Best known for his work in Sun Dial, Gary Ramon and his Acme Records imprint have been flying the flag for advanced psychedelic musical thought under various guises for ages now and this epic set was evidently the third installment of his micro release subscription series on Acme, though I've neither seen nor heard a peep about a second (the first, an LP series in an edition of 99 copies will be coming soon). For those not in the know, Sun Dial were responsible for one of the three greatest psych albums of the 90's (at least of those not made by us...[ahem]...), "Other Way Out". The material collected here from Sun Dial and a series of satellite units was issued on CDR in an edition of a mere 66 copies and covers a goodly bit of material that was gathering dust on his shelves.
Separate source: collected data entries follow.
(* ===== verification/Main.v ===== *)
(** * The main program (src/main.cpp)

    [initializeCache] and [initializeStatsDClient] choose the implementations
    behind the two interfaces; the instances of [any_cache] and [any_statsd]
    are the virtual calls. [main] is a computation over the process: the
    logger singleton with its owners, the threads not yet joined, and the
    objects it has made. What runs on the event loop is in Backendify.v,
    HttpServerSession.v and BeastHttpServer.v; [on_signal] and [on_heartbeat]
    are the two handlers main itself installs. *)

From S2P Require Import Prelude Text Models Utils Logging Metrics Http Cache CacheInterface Redis.
From S2P Require Import CircuitBreaker AsyncHttpClient Backendify BeastHttpServer.

(** ** The objects behind the interfaces *)

Inductive any_cache (R : Type) :=
  | AnyRedis (c : RedisCache.t R)
  | AnyMemory (c : InMemory.t).
#[global] Arguments AnyRedis {R}.
#[global] Arguments AnyMemory {R}.

(** A virtual call. *)
Definition on_any_cache {R A} (redis : M (RedisCache.t R) A) (memory : M InMemory.t A)
    : M (any_cache R) A := λ c,
  match c with
  | AnyRedis c => let '(r, c) := redis c in (r, AnyRedis c)
  | AnyMemory c => let '(r, c) := memory c in (r, AnyMemory c)
  end.

#[export] Instance any_cache_interface {R} `{Hiredis R} : CacheInterface (any_cache R) := {|
  CacheInterface.set k v ttl := on_any_cache (CacheInterface.set k v ttl) (CacheInterface.set k v ttl);
  CacheInterface.get k := on_any_cache (CacheInterface.get k) (CacheInterface.get k);
  CacheInterface.remove k := on_any_cache (CacheInterface.remove k) (CacheInterface.remove k);
  CacheInterface.clear := on_any_cache CacheInterface.clear CacheInterface.clear;
  CacheInterface.exists_ k := on_any_cache (CacheInterface.exists_ k) (CacheInterface.exists_ k)
|}.

Inductive any_statsd :=
  | AnyStatsD (c : StatsDClient.t)
  | AnyDummy.

Definition on_any_statsd (f : StatsDClient.t -> StatsDClient.t) (c : any_statsd) : any_statsd :=
  match c with AnyStatsD c => AnyStatsD (f c) | AnyDummy => AnyDummy end.

#[export] Instance any_statsd_client (net : UDPSender.network) : IStatsDClient any_statsd := {|
  Metrics.increment k n := on_any_statsd (StatsDClient.increment net k n);
  Metrics.decrement k n := on_any_statsd (StatsDClient.decrement net k n);
  Metrics.gauge k v := on_any_statsd (StatsDClient.gauge net k v);
  Metrics.timing k n := on_any_statsd (StatsDClient.timing net k n);
  Metrics.set k v := on_any_statsd (StatsDClient.set net k v)
|}.

(** The messages a component gives the shared logger. *)
#[export] Instance shared_logger : ILogger logs := {|
  Logging.log level m l := l ++ [(level, m)];
  Logging.getLogLevel _ := 0
|}.

Module Main.

(** What the program finds: its arguments, the configuration files, the
    environment, and what the calls of the system return. *)
Record inputs (R : Type) := {
  argv : list string;
  files : string -> option string;
  hardware_concurrency : Z;
  STATSD_SERVER : option string;
  net : UDPSender.network;
  redis : R;
  steady : nat -> Z;
  spawn : nat -> outcome unit;          (* the constructor of the [i]th std::thread *)
  acceptor : BeastHttpServer.acceptor_os;
  ioc_run : outcome unit;
  backend_calls : nat                   (* what it leaves in [active_client_sessions_] *)
}.
#[global] Arguments argv {R}.
#[global] Arguments files {R}.
#[global] Arguments hardware_concurrency {R}.
#[global] Arguments STATSD_SERVER {R}.
#[global] Arguments net {R}.
#[global] Arguments redis {R}.
#[global] Arguments steady {R}.
#[global] Arguments spawn {R}.
#[global] Arguments acceptor {R}.
#[global] Arguments ioc_run {R}.
#[global] Arguments backend_calls {R}.

(** How the process ends: [main] returns, or [std::terminate] is called. *)
Inductive status := Exit (code : Z) | Terminate.

Record proc := Proc {
  owner : Singleton.t;                  (* ConsoleLogger::instance *)
  console : ConsoleLogger.t;            (* the object it points at *)
  logger_ : option nat;                 (* the block of main's own pointer *)
  joinable : nat;                       (* threads in [ioc_threads] *)
  server : BeastHttpServer.t
}.

#[global] Instance proc_eta : Eta proc := λ p,
  Proc (owner p) (console p) (logger_ p) (joinable p) (server p).

Definition start : proc :=
  Proc Singleton.initial {| ConsoleLogger.logLevel := DEBUG; ConsoleLogger.written := [] |}
    None 0%nat BeastHttpServer.members.

Section Main.
Context {R : Type} `{Hiredis R} `{Beast}.

(** ** Choosing the implementations *)

Definition initializeCache (config_ : AppConfig) (clock : nat -> Z) (r : R) : any_cache R * logs :=
  let redis_cache := RedisCache.ctor config_ r in
  if use_redis config_ && RedisCache.isConnected redis_cache then
    (AnyRedis redis_cache,
     RedisCache.log_ redis_cache ++ [(SETUP, "Redis cache connected successfully.")])
  else
    (AnyMemory {| InMemory.cache := InMemoryCache.ctor (in_memory_cache_ttl config_)
                                      (to_u64 (in_memory_cache_max_size config_));
                  InMemory.clock := clock; InMemory.reads := 0%nat |},
     RedisCache.log_ redis_cache ++ [(SETUP, "Creating InMemoryCache.")]).

(** The state of hiredis when [initializeCache] is over: a Redis cache that
    is not returned is destroyed. *)
Definition initializeCache_redis (config_ : AppConfig) (r : R) : R :=
  let redis_cache := RedisCache.ctor config_ r in
  if use_redis config_ && RedisCache.isConnected redis_cache then RedisCache.server redis_cache
  else RedisCache.server (RedisCache.dtor redis_cache).

Definition initializeStatsDClient (net : UDPSender.network) (config : AppConfig)
    (statsd_server_value : option string) : any_statsd * logs :=
  let statsd_server_endpoint := default "" statsd_server_value in
  let read := [(DEBUG, "Linux/Unix Implementation for STATSD_SERVER env variable read");
               (SETUP, "Linux/Unix : STATSD_SERVER endpoint : " +:+ statsd_server_endpoint)] in
  let found := [(DEBUG, "STATSD_SERVER endpoint found. Creating real StatsDClient instance.")] in
  let dummy := [(CERROR, "StatsDClient failed to get created. Creating DummyStatsDClient instance.")] in
  if decide (statsd_server_endpoint = "") then (AnyDummy, read ++ dummy)
  else
    match StatsDClient.ctor net config statsd_server_endpoint with
    | Ret c => (AnyStatsD c, read ++ found ++ StatsDClient.log_ c)
    | Throw e =>
        (AnyDummy, read ++ found ++ [(CERROR, "Unhandled exception: " +:+ what e)] ++ dummy)
    | UB => (AnyDummy, read ++ found ++ dummy)
    end.

(** ** The logger of the process *)

(** [ConsoleLogger::getInstance(level)]: the first call makes the object. *)
Definition getInstance (level : LogLevel) : M proc nat := λ p,
  let '(b, o) := Singleton.getInstance_raw (owner p) in
  (Ret b,
   if Singleton.created (owner p) then p <| owner := o |>
   else p <| owner := o |>
          <| console := {| ConsoleLogger.logLevel := level; ConsoleLogger.written := [] |} |>).

(** A call on the logger: undefined when the object is gone. *)
Definition say (level : LogLevel) (m : string) : M proc unit :=
  p ← get_state;
  if Singleton.alive (owner p) then modify (λ p, p <| console ::= Logging.log level m |>)
  else lift UB.

Fixpoint say_all (ms : logs) : M proc unit :=
  match ms with
  | [] => mret tt
  | (level, m) :: ms => say level m;; say_all ms
  end.

(** A copy of a pointer of block [b] is made, or goes away. *)
Definition copy (b : nat) : M proc unit := modify (λ p, p <| owner ::= Singleton.add_ref b |>).

Definition release (b : nat) : M proc unit :=
  p ← get_state;
  o ← lift (Singleton.release b (owner p));
  modify (λ p, p <| owner := o |>).

(** [ConsoleLogger::getInstance(CERROR)->error(m);] *)
Definition temporary_error (m : string) : M proc unit :=
  b ← getInstance CERROR; say CERROR m;; release b.

(** Main's [backendify_service] is destroyed, and with the service its copy of
    the logger; but not when a backend call has been made. No client session
    ever leaves [active_client_sessions_] (History.client_sessions_never_removed),
    its [on_complete_] holds the server session that waits for the answer, and
    that one the service: a cycle, which keeps the copy for ever. *)
Definition drop_service (calls : nat) : M proc unit :=
  p ← get_state;
  match logger_ p with
  | Some b => if decide (calls = 0%nat) then release b else mret tt
  | None => mret tt
  end.

(** Main's own pointer is destroyed. The copies of the server, the cache, the
    metrics client and the handlers, which go before it or with the service,
    are left out. *)
Definition drop_logger : M proc unit :=
  p ← get_state;
  match logger_ p with
  | Some b => release b;; modify (λ p, p <| logger_ := None |>)
  | None => mret tt
  end.

(** ** Handlers installed by main *)

(** One of the I/O threads, around its [ioc.run()]. *)
Definition io_thread (i : nat) (run : outcome unit) : logs * list string :=
  let n := to_string (Z.of_nat i) in
  ([(DEBUG, "Boost.Asio I/O thread " +:+ n +:+ " started.")] ++
   match run with
   | Throw e => [(CERROR, "[IO_THREAD_DEBUG] Exception in Boost.Asio I/O thread " +:+ n
                    +:+ ": " +:+ what e)]
   | _ => []
   end ++
   [(DEBUG, "[IO_THREAD_DEBUG] Boost.Asio I/O thread " +:+ n +:+ " lambda exiting.")],
   match run with
   | Ret _ => ["[IO_THREAD_DEBUG] I/O Thread " +:+ n +:+ " ioc.run() returned."]
   | _ => []
   end).

(** The heartbeat's messages and whether it is armed again. *)
Definition on_heartbeat (ec : error_code) : logs * bool :=
  let entered := (DEBUG, "[HEARTBEAT_DEBUG] Heartbeat handler entered (std::cerr). EC: "
                           +:+ message ec) in
  if decide (ec = operation_aborted) then
    ([entered; (DEBUG, "IOContext Heartbeat timer cancelled (operation_aborted).")], false)
  else ([entered; (DEBUG, "[HEARTBEAT_DEBUG] IOContext Heartbeat Tick.")], true).

(** ** main *)

(** The banner of a debug run. *)
Definition starting (config_ : AppConfig) : string :=
  "Starting Frontend server on 0.0.0.0:" +:+ to_string (frontend_port config_) +:+ "..." +:+ nl
  +:+ "Country-Specific Backends Configured: "
  +:+ to_string (Z.of_nat (size (country_backend_map config_))) +:+ nl
  +:+ "Using Redis cache at " +:+ redis_host config_ +:+ ":" +:+ to_string (redis_port config_).

(** [ioc_threads.emplace_back(...)], [n] times from [i] on. *)
Fixpoint start_threads (create : nat -> outcome unit) (i n : nat) : M proc unit :=
  match n with
  | O => mret tt
  | S n =>
      lift (create i);;
      modify (λ p, p <| joinable ::= S |>);;
      start_threads create (S i) n
  end.

Fixpoint join_threads (n : nat) : M proc unit :=
  match n with
  | O => mret tt
  | S n =>
      say SETUP "[MAIN_DEBUG] Main thread joining an I/O thread.";;
      modify (λ p, p <| joinable ::= pred |>);;
      say SETUP "[MAIN_DEBUG] An I/O thread has joined.";;
      join_threads n
  end.

(** A method of the server, its messages handed to the logger. *)
Definition on_server {A} (m : M BeastHttpServer.t A) : M proc A := λ p,
  let '(r, s) := m (server p) in
  let ms := drop (length (BeastHttpServer.log_ (server p))) (BeastHttpServer.log_ s) in
  (say_all ms;; lift r) (p <| server := s |>).

(** From the event loop to the end of the [try] block. *)
Definition run_and_join (i : inputs R) : M proc status :=
  say SETUP "[MAIN_DEBUG] Main thread calling ioc.run(). This will block until shutdown signal.";;
  try_catch
    (say SETUP "Main thread calling ioc.run().";;
     lift (ioc_run i);;
     say SETUP "Main thread ioc.run() finished.")
    (λ e, say CERROR ("Exception in main thread ioc.run(): " +:+ what e));;
  say SETUP "[MAIN_DEBUG] Main thread ioc.run() returned.";;
  p ← get_state;
  join_threads (joinable p);;
  say SETUP "All Boost.Asio I/O threads joined. Exiting.";;
  drop_service (backend_calls i);;
  drop_logger;;
  mret (Exit 0).

(** From the loaded configuration to the event loop. *)
Definition serve (i : inputs R) (config_ : AppConfig) : M proc status :=
  let logLevel := log_level config_ in
  b ← getInstance logLevel;
  modify (λ p, p <| logger_ := Some b |>);;
  say SETUP "Configuration loaded.";;
  say SETUP (AppConfig_to_string config_);;
  let '(statsd_client, ms) := initializeStatsDClient (net i) config_ (STATSD_SERVER i) in
  say_all ms;;
  say SETUP "IStatsDClient instance created";;
  let '(cache_instance, ms) := initializeCache config_ (steady i) (redis i) in
  say_all ms;;
  say SETUP "CacheInterface created";;
  say SETUP ("Starting " +:+ to_string (num_io_threads config_) +:+ " I/O threads for Boost.Asio.");;
  start_threads (spawn i) 0 (Z.to_nat (num_io_threads config_));;
  service ← lift (Backendify.ctor (Some cache_instance) (Some statsd_client) (Some ([] : logs)) tt);
  copy b;;
  say_all (Backendify.logger_ (service : Backendify.world _ _ _ unit _));;
  on_server (BeastHttpServer.ctor (acceptor i));;
  on_server BeastHttpServer.run;;
  (if decide (LogLevel_to_int logLevel <= LogLevel_to_int DEBUG) then say DEBUG (starting config_)
   else mret tt);;
  say SETUP ("[MAIN_DEBUG] IOContext Heartbeat timer started. Backendify Beast Server setup complete. "
    +:+ "Backendify Beast Server is running on port : " +:+ to_string (frontend_port config_)
    +:+ ". Press Ctrl+C to exit.");;
  run_and_join i.

Definition body (i : inputs R) : M proc status :=
  match parseArguments (tail (argv i)) with
  | None =>
      temporary_error "Failed to parse command-line arguments for Frontend server. Exiting.";;
      mret (Exit 1)
  | Some startupArguments =>
      config_ ← lift (loadConfiguration (files i) (hardware_concurrency i) startupArguments);
      serve i config_
  end.

(** Leaving the [try] block destroys its locals, the vector of threads among
    them: a thread that is still joinable calls [std::terminate], as it does
    whenever the service has been made. *)
Definition unwind (e : exn) : M proc status :=
  p ← get_state;
  if decide (joinable p ≠ 0%nat) then mret Terminate
  else
    drop_logger;;
    temporary_error ("Unhandled exception: " +:+ what e);;
    mret (Exit 1).

Definition main (i : inputs R) : M proc status := try_catch (body i) unwind.

End Main.

(** ** The signal handler *)

Record running (W : Type) := Running {
  beast_server : BeastHttpServer.t;
  backendify_service : W;
  ioc_heartbeat_timer : bool;           (* a wait is pending *)
  work_guard : bool;
  ioc_stopped : bool;
  messages : logs
}.
#[global] Arguments Running {W}.
#[global] Arguments beast_server {W}.
#[global] Arguments backendify_service {W}.
#[global] Arguments ioc_heartbeat_timer {W}.
#[global] Arguments work_guard {W}.
#[global] Arguments ioc_stopped {W}.
#[global] Arguments messages {W}.

#[global] Instance running_eta {W} : Eta (running W) := λ r,
  Running (beast_server r) (backendify_service r) (ioc_heartbeat_timer r) (work_guard r)
    (ioc_stopped r) (messages r).

Section Signal.
Context `{Beast} `{BeastHttpServer.ServerEnv} {W : Type}.
Context (cancel_active_backend_calls : M W unit).

Definition tell (m : string) : M (running W) unit :=
  modify (λ r, r <| messages ::= λ l, l ++ [(SETUP, m)] |>).

Definition on_beast_server (m : M BeastHttpServer.t unit) : M (running W) unit := λ r,
  let '(a, s) := m (beast_server r) in (a, r <| beast_server := s |>).

Definition on_service (m : M W unit) : M (running W) unit := λ r,
  let '(a, s) := m (backendify_service r) in (a, r <| backendify_service := s |>).

Definition on_signal (o : BeastHttpServer.stop_os) (signal_number : Z) : M (running W) unit :=
  tell ("Signal " +:+ to_string signal_number +:+ " received. Shutting down...");;
  on_beast_server (BeastHttpServer.stop o);;
  on_service cancel_active_backend_calls;;
  modify (λ r, r <| ioc_heartbeat_timer := false |>);;
  modify (λ r, r <| work_guard := false |>);;
  tell "[SIGNAL_HANDLER_DEBUG] Work guard reset.";;
  modify (λ r, r <| ioc_stopped := true |>);;
  tell "[SIGNAL_HANDLER_DEBUG] Called ioc.stop().".

End Signal.

End Main.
I posted the vinyl debut of Ramon's side project Quad a while back (a true mindbomb, that!), and it's Quad that initiates the series at hand here, so...taking it one by one:
Disc 1: QUAD-LIVE ICA 1991
less ethno (no sitars this time out) and more saturated on the analogue abuse end than their stunning vinyl debut, this time, it's all black holes, solar flares and aurora borealis'. When Ramon's exquisitely poised guitar finally punctures this synthetic hymen at about the 20 minute mark, it harks right back to the most hushed moments of beauty on Sun Dial's Other Way Out. Really fabulous stuff and not entirely far off from some of what Atsushi Tsuyama of Acid Mothers Temple gets up to on some of his solos either.
Disc 2: THE MODERN ART-S.T.
This pre-Sun Dial crew (though no idea precisely where this lands in the lineage) sit at an odd juncture between down in the mouth post-Factory Records motion, and grittily urban sounding psychedelic jams that wouldn't have sounded out of place on the Ralph Records Subterranean Modern compilation. Quite nice.
Disc 3: THE MYSTERY PLANE-S.T.
Slurry, trashy dystopian acid pop lovliness here, from a power trio format that shares a member (other than Ramon of course, who appears on all these discs) with The Modern Art. There's a choice Rocket From The Tombs/Cleveland underground heft at work to these formulations and it's a rich vein their tapping, elsewhere calling to mind everything from Gallon Drunk and Dutch psych popsters S.T.
Disc 4: WER7-S.T.
Most peculiar and fascinating cosmic electronic agressiveness that operates at a distinct remove from the blissouts Ramon gets up to with his Quad compadres, here it's all rude surges and astral hailstorms, Kluster, Seesselberg, Moolah and the aggressively loud zapping and surging bits from Tangerine Dream's Alpha Centauri being the most obvious antecedents for the sounds achieved here.
Disc 5: THE ORDINARY-S.T.
The Ordinary's psych format of choice is the long form jam, with the 27+ minute opening gambit "New England" approaching Acid Mothers Temple-like zones of distended lysergic excess, though the chassis that these psychotropic runs are yoked to gives this affair a whole other center of gravity than the doings of the AMT crowd, it's cadence a post punk-derived carry-over from his work in The Modern Art.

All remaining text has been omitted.